しかし、その背後には「後付けした時の価格の罠」や「ジンバルに載せた時の干渉問題」など、実際に現場で使うクリエイターだからこそ直面する深いテーマが隠れていましたね。
もしあなたが、高音質な音声を収録したい、手持ちでダイナミックに撮りたい、将来的な拡張性をコスパ良く手に入れたいと考えているなら、迷わずハンドル同梱の「FX30」を選んでください。

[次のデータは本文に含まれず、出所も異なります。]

(* ===== verification/Rofi.v ===== *)
(** * The external selector and direct input/output of the commands

    The part of [src/cli.c] that talks to the kernel itself: reading and writing
    whole buffers, and the selector [rofi]. The selector is started before the
    vault is open, gets one line per live record with a random token, and answers
    with the line chosen; only a token that was sent selects a record. *)

From S2P Require Import Prelude Status Util Sys Arena Model Posix Config Secure Process Clipboard.

(** ** Whole buffers *)

(** The bytes; a failure or an early end is [PV_ERR_IO]. *)
Definition read_exact (fd length : Z) : K (pv_status * list Z) :=
  iter (fun got =>
    if length <=? zlen got then mret (inr (PV_OK, got)) else
    a ← ask (C_read fd (length - zlen got));
    errno ← get_errno;
    if (a_ret a <? 0) && (errno =? EINTR) then mret (inl got) else
    if a_ret a <=? 0 then mret (inr (PV_ERR_IO, got)) else
    mret (inl (got ++ zsub (a_out a) 0 (a_ret a)))) [].

Definition cli_waitpid_nointr (pid options : Z) : K Z :=
  a ← retry (C_waitpid pid options);
  mret (a_ret a).

(** The loop: [0], or the error that ended it. *)
Definition write_until (fd : Z) (input : list Z) : K Z :=
  iter (fun rest =>
    if zlen rest =? 0 then mret (inr 0) else
    a ← ask (C_write fd rest);
    errno ← get_errno;
    if (a_ret a <? 0) && (errno =? EINTR) then mret (inl rest) else
    if a_ret a <=? 0 then mret (inr (if a_ret a <? 0 then errno else Process.EIO)) else
    mret (inl (drop (Z.to_nat (a_ret a)) rest))) input.

Definition fd_write_all_no_sigpipe (fd : Z) (input : list Z) : K bool :=
  blocked ← ask (C_sigprocmask SIG_BLOCK [SIGPIPE]);
  if negb (a_ret blocked =? 0) then mret false else
  let previous := a_out blocked in
  pending ← ask C_sigpending;
  if negb (a_ret pending =? 0) then
    saved_errno ← get_errno;
    _ ← ask (C_sigprocmask SIG_SETMASK previous);
    _ ← set_errno saved_errno;
    mret false
  else
  let pipe_was_pending := existsb (Z.eqb SIGPIPE) (a_out pending) in
  saved_errno ← write_until fd input;
  _ ← (if (saved_errno =? EPIPE) && negb pipe_was_pending
       then _ ← retry (C_sigtimedwait [SIGPIPE]); mret tt else mret tt);
  restored ← sys_ok (C_sigprocmask SIG_SETMASK previous);
  errno ← get_errno;
  let saved_errno := if negb restored && (saved_errno =? 0) then errno else saved_errno in
  _ ← (if negb (saved_errno =? 0) then set_errno saved_errno else mret tt);
  mret (saved_errno =? 0).

Definition tty_write_all (fd : Z) (data : list Z) : K pv_status :=
  iter (fun rest =>
    if zlen rest =? 0 then mret (inr PV_OK) else
    a ← ask (C_write fd rest);
    errno ← get_errno;
    if (a_ret a <? 0) && (errno =? EINTR) then mret (inl rest) else
    if a_ret a <=? 0 then mret (inr PV_ERR_IO) else
    mret (inl (drop (Z.to_nat (a_ret a)) rest))) data.

(** [dprintf] of a text that is known; whether it succeeds. *)
Definition dprintf (fd : Z) (text : list Z) : K bool :=
  r ← sys_ret (C_write fd text);
  mret (0 <=? r).

(** The status; the title goes to the terminal sanitised. *)
Definition tty_print_selected_title (record : pv_record pv_view) : K pv_status :=
  match pv_text_sanitize (r_title record) false PV_MAX_TITLE with
  | None => mret PV_ERR_STATE
  | Some sanitized =>
      fd ← sys_ret (C_open (cstr "/dev/tty"));
      status ← (if fd <? 0 then mret PV_ERR_IO else
                ok ← dprintf fd (cstr "Selected for deletion: ");
                mret (if ok : bool then PV_OK else PV_ERR_IO));
      status ← (if is_ok status then tty_write_all fd sanitized else mret status);
      status ← (if is_ok status then ok ← dprintf fd [10]; mret (if ok : bool then PV_OK else PV_ERR_IO) else mret status);
      _ ← (if 0 <=? fd then _ ← ask (C_close fd); mret tt else mret tt);
      mret status
  end.

(** The list of the names of the custom fields, from the number [index] on. *)
Fixpoint list_fields (fd : Z) (index : Z) (fields : list (pv_custom_field pv_view)) : K pv_status :=
  match fields with
  | [] => mret PV_OK
  | field :: fields =>
      ok ← dprintf fd (cstr "  " ++ decimal (index + 1) ++ cstr ". ");
      if negb ok then mret PV_ERR_IO else
      match pv_text_sanitize (f_name field) false PV_MAX_FIELD_NAME with
      | None => mret PV_ERR_IO
      | Some sanitized =>
          status ← tty_write_all fd sanitized;
          status ← (if is_ok status then ok ← dprintf fd [10]; mret (if ok : bool then PV_OK else PV_ERR_IO) else mret status);
          if is_ok status then list_fields fd (index + 1) fields else mret status
      end
  end.

(** The first part of [select_custom_field_view]. *)
Definition show_custom_fields (fields : list (pv_custom_field pv_view)) : K pv_status :=
  fd ← sys_ret (C_open (cstr "/dev/tty"));
  status ← (if fd <? 0 then mret PV_ERR_IO else
            ok ← dprintf fd (cstr "Custom fields:" ++ [10]);
            mret (if ok : bool then PV_OK else PV_ERR_IO));
  status ← (if is_ok status then list_fields fd 0 fields else mret status);
  _ ← (if 0 <=? fd then _ ← ask (C_close fd); mret tt else mret tt);
  mret status.

(** ** The selector *)

Definition PVAULT_ROFI_EXECUTABLE : list Z := cstr "/usr/bin/rofi".

Record rofi_job := mk_rofi_job { rj_input_fd : Z; rj_output_fd : Z; rj_pid : Z }.

Definition no_rofi : rofi_job := mk_rofi_job (-1) (-1) (-1).

(** A token and the record it stands for. *)
Record rofi_entry := mk_rofi_entry { re_token : list Z; re_record : nat }.

(** The first entry of the environment for [name], whole. *)
Definition rofi_environment_entry (environ : list (list Z)) (name : list Z) : option (list Z) :=
  head (filter (fun e => bytes_eqb (zsub e 0 (zlen name)) name && (znth e (zlen name) =? 61) = true) environ).

Definition rofi_close_inherited_fds : K unit :=
  closed ← sys_ok (C_close_range 3);
  if closed : bool then mret tt else
  maximum ← sys_ret C_sysconf;
  let bad n := (n <? 0) || (INT_MAX <? n) in
  maximum ← (if bad maximum then
               limit ← ask C_getrlimit;
               let current := znth (a_out limit) 0 in
               mret (if (a_ret limit =? 0) && (current <=? INT_MAX) then current else maximum)
             else mret maximum);
  let maximum := if bad maximum then 65536 else maximum in
  close_each (seqZ 3 (maximum - 3)).

(** [SIGINT], [SIGTERM], [SIGHUP], [SIGQUIT], [SIGTSTP], [SIGPIPE], [SIGCHLD]. *)
Definition rofi_signals : list Z := [2; 15; 1; 3; 20; 13; 17].

Definition rofi_reset_signal_state : K bool :=
  blocked ← sys_ok (C_sigprocmask SIG_BLOCK rofi_signals);
  if negb blocked then mret false else
  reset ← reset_signals rofi_signals;
  if negb reset then mret false else sys_ok (C_sigprocmask SIG_SETMASK []).

Fixpoint rofi_wait_deadline (pid : Z) (attempts : nat) : K bool :=
  match attempts with
  | O => mret false
  | S attempts =>
      result ← cli_waitpid_nointr pid WNOHANG;
      errno ← get_errno;
      if (result =? pid) || ((result <? 0) && (errno =? ECHILD)) then mret true else
      if result <? 0 then mret false else
      _ ← ask (C_nanosleep 10);
      rofi_wait_deadline pid attempts
  end.

Definition rofi_terminate_and_reap (pid : Z) : K unit :=
  if pid <=? 0 then mret tt else
  gone ← rofi_wait_deadline pid 1;
  if gone : bool then mret tt else
  _ ← ask (C_kill pid SIGTERM);
  gone ← rofi_wait_deadline pid 50;
  if gone : bool then mret tt else
  _ ← ask (C_kill pid SIGKILL);
  _ ← cli_waitpid_nointr pid 0;
  mret tt.

Definition rofi_names : list (list Z) :=
  [cstr "DISPLAY"; cstr "WAYLAND_DISPLAY"; cstr "XDG_RUNTIME_DIR"; cstr "HOME"; cstr "XAUTHORITY"; cstr "XDG_CONFIG_HOME";
   cstr "LANG"; cstr "LC_ALL"; cstr "LC_CTYPE"].

Definition rofi_arguments : list (list Z) := [cstr "rofi"; cstr "-dmenu"; cstr "-i"; cstr "-p"; cstr "PVault"].

Definition rofi_environment (environ : list (list Z)) : list (list Z) :=
  cstr "PATH=/usr/bin:/bin" :: omap (rofi_environment_entry environ) rofi_names.

(** [close] when the descriptor is open. *)
Definition close_open (fd : Z) : K unit := if 0 <=? fd then _ ← ask (C_close fd); mret tt else mret tt.

Definition rofi_prepare (environ : list (list Z)) : K (pv_status * rofi_job) :=
  let fail (input output : Z * Z) : K (pv_status * rofi_job) :=
    _ ← close_open (fst input);
    _ ← close_open (snd input);
    _ ← close_open (fst output);
    _ ← close_open (snd output);
    mret (PV_ERR_EXTERNAL, no_rofi) in
  input ← ask (C_socketpair 1);
  if negb (a_ret input =? 0) then fail no_pair no_pair else
  let input_socket := new_pair input in
  output ← ask (C_pipe2 524288);
  if negb (a_ret output =? 0) then fail input_socket no_pair else
  let output_pipe := new_pair output in
  pid ← fork;
  if pid <? 0 then fail input_socket output_pipe else
  if pid =? 0 then
    a ← sys_ret (C_dup2 (fst input_socket) 0);
    b ← (if a <? 0 then mret (-1) else sys_ret (C_dup2 (snd output_pipe) 1));
    if b <? 0 then k_exit 126 else
    _ ← close_each [fst input_socket; snd input_socket; fst output_pipe; snd output_pipe];
    reset ← rofi_reset_signal_state;
    if negb reset then k_exit 126 else
    _ ← rofi_close_inherited_fds;
    _ ← exec PVAULT_ROFI_EXECUTABLE rofi_arguments (Some (rofi_environment environ));
    k_exit 127
  else
    _ ← ask (C_close (fst input_socket));
    _ ← ask (C_close (snd output_pipe));
    mret (PV_OK, mk_rofi_job (snd input_socket) (fst output_pipe) pid).

Definition rofi_cancel (job : rofi_job) : K rofi_job :=
  _ ← close_open (rj_input_fd job);
  _ ← close_open (rj_output_fd job);
  _ ← (if 0 <? rj_pid job then rofi_terminate_and_reap (rj_pid job) else mret tt);
  mret no_rofi.

Definition rofi_token_unique (entries : list rofi_entry) (token : list Z) : bool :=
  forallb (fun e => negb (bytes_eqb (re_token e) token)) entries.

(** The bytes a call of [randombytes_buf] stores. *)
Definition random_out (n : Z) (a : answer) : list Z := map (fun i => u8 (znth (a_out a) i)) (seqZ 0 n).

Definition rofi_draw_token (entries : list rofi_entry) : K (list Z) :=
  iter (fun _ : unit =>
    a ← ask (C_randombytes 8);
    let token := random_out 8 a in
    mret (if rofi_token_unique entries token then inr token else inl tt)) tt.

(** The lines sent: whether all of them were, and the entries. *)
Fixpoint rofi_send_loop (input_fd : Z) (vault : pv_vault) (i : nat) (records : list (pv_record pv_slice)) (entries : list rofi_entry)
  : K (bool * list rofi_entry) :=
  match records with
  | [] => mret (true, entries)
  | record :: records =>
      if is_deleted record then rofi_send_loop input_fd vault (S i) records entries else
      token ← rofi_draw_token entries;
      let token_hex := default [] (pv_hex_encode (Some token) 17) in
      let suffix := [9] ++ token_hex ++ [10] in
      title_sent ← match pv_text_sanitize (r_title (record_view vault record)) false PV_MAX_TITLE with
                   | None => mret false
                   | Some safe_title => fd_write_all_no_sigpipe input_fd safe_title
                   end;
      sent ← (if title_sent : bool then fd_write_all_no_sigpipe input_fd suffix else mret false);
      if negb sent then mret (false, entries) else
      rofi_send_loop input_fd vault (S i) records (entries ++ [mk_rofi_entry token i])
  end.

Definition ROFI_RESPONSE_SIZE : Z := PV_MAX_TITLE + 64.

(** The answer, until its end or until the buffer is full. *)
Definition rofi_read_response (output_fd : Z) : K (list Z) :=
  iter (fun response =>
    if zlen response + 1 <? ROFI_RESPONSE_SIZE then
      a ← ask (C_read output_fd (ROFI_RESPONSE_SIZE - zlen response - 1));
      errno ← get_errno;
      if (a_ret a <? 0) && (errno =? EINTR) then mret (inl response) else
      if a_ret a <=? 0 then mret (inr response) else
      mret (inl (response ++ zsub (a_out a) 0 (a_ret a)))
    else mret (inr response)) [].

Definition chop (l : list Z) : list Z := zsub l 0 (zlen l - 1).
Definition last_char (l : list Z) : Z := znth l (zlen l - 1).

(** The record of the token in the answer. *)
Definition rofi_parse (entries : list rofi_entry) (response : list Z) : option nat :=
  if (1 <? zlen response) && (last_char response =? 10) then
    let tab := find_char (c_string response) 9 in
    let response := chop response in
    let response := if (0 <? zlen response) && (last_char response =? 13) then chop response else response in
    match tab with
    | None => None
    | Some tab =>
        let after := c_string (drop (Z.to_nat (tab + 1)) response) in
        if existsb (Z.eqb 9) after || existsb (fun c => (c =? 13) || (c =? 10)) (c_string response) then None else
        let token_length := zlen response - (tab + 1) in
        if negb (token_length =? 16) then None else
        match pv_hex_decode after 8 with
        | None => None
        | Some token => re_record <$> head (filter (fun e => bytes_eqb (re_token e) token = true) entries)
        end
    end
  else None.

(** The status, the record and the job. *)
Definition rofi_select (job : rofi_job) (vault : pv_vault) : K (pv_status * option nat * rofi_job) :=
  allocated ← sys_ok C_calloc;
  if negb allocated && negb (v_record_count vault =? 0)
  then job ← rofi_cancel job; mret (PV_ERR_NOMEM, None, job) else
  r ← rofi_send_loop (rj_input_fd job) vault 0 (v_records vault) [];
  let '(sent, entries) := r in
  if negb sent then job ← rofi_cancel job; mret (PV_ERR_EXTERNAL, None, job) else
  _ ← ask (C_close (rj_input_fd job));
  response ← rofi_read_response (rj_output_fd job);
  _ ← ask (C_close (rj_output_fd job));
  gone ← rofi_wait_deadline (rj_pid job) 50;
  _ ← (if negb gone then rofi_terminate_and_reap (rj_pid job) else mret tt);
  mret match rofi_parse entries response with
       | Some i => (PV_OK, Some i, no_rofi)
       | None => (PV_ERR_NOT_FOUND, None, no_rofi)
       end.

逆に、ジンバルやドローンでの撮影がメインで少しでも軽くしたい、すでに別のカメラで音声を録る環境が整っている、という明確な目的があるなら、ボディ単体の「FX30B」が最高の相棒になってくれます。
どちらを選んだとしても、Super 35mmセンサーとS-Cinetoneが描き出すシネマティックな映像美は、あなたの作品を必ずワンランク上のステージへ引き上げてくれるはずです。
この記事が、あなたのカメラ選びの参考になれば嬉しいです。ぜひ、ご自身の撮影スタイルに合わせた最高の一台を手に入れて、素敵な映像制作ライフを楽しんでくださいね!
※記事内でご紹介した製品の仕様や価格、アクセサリーの互換性などは、執筆時点の情報に基づいた一般的な目安です。購入される前には、必ずソニーの公式サイトや正規販売店で最新の正確な情報をご確認くださいね。最終的な判断は、ご自身の用途に合わせて慎重に行っていただければと思います。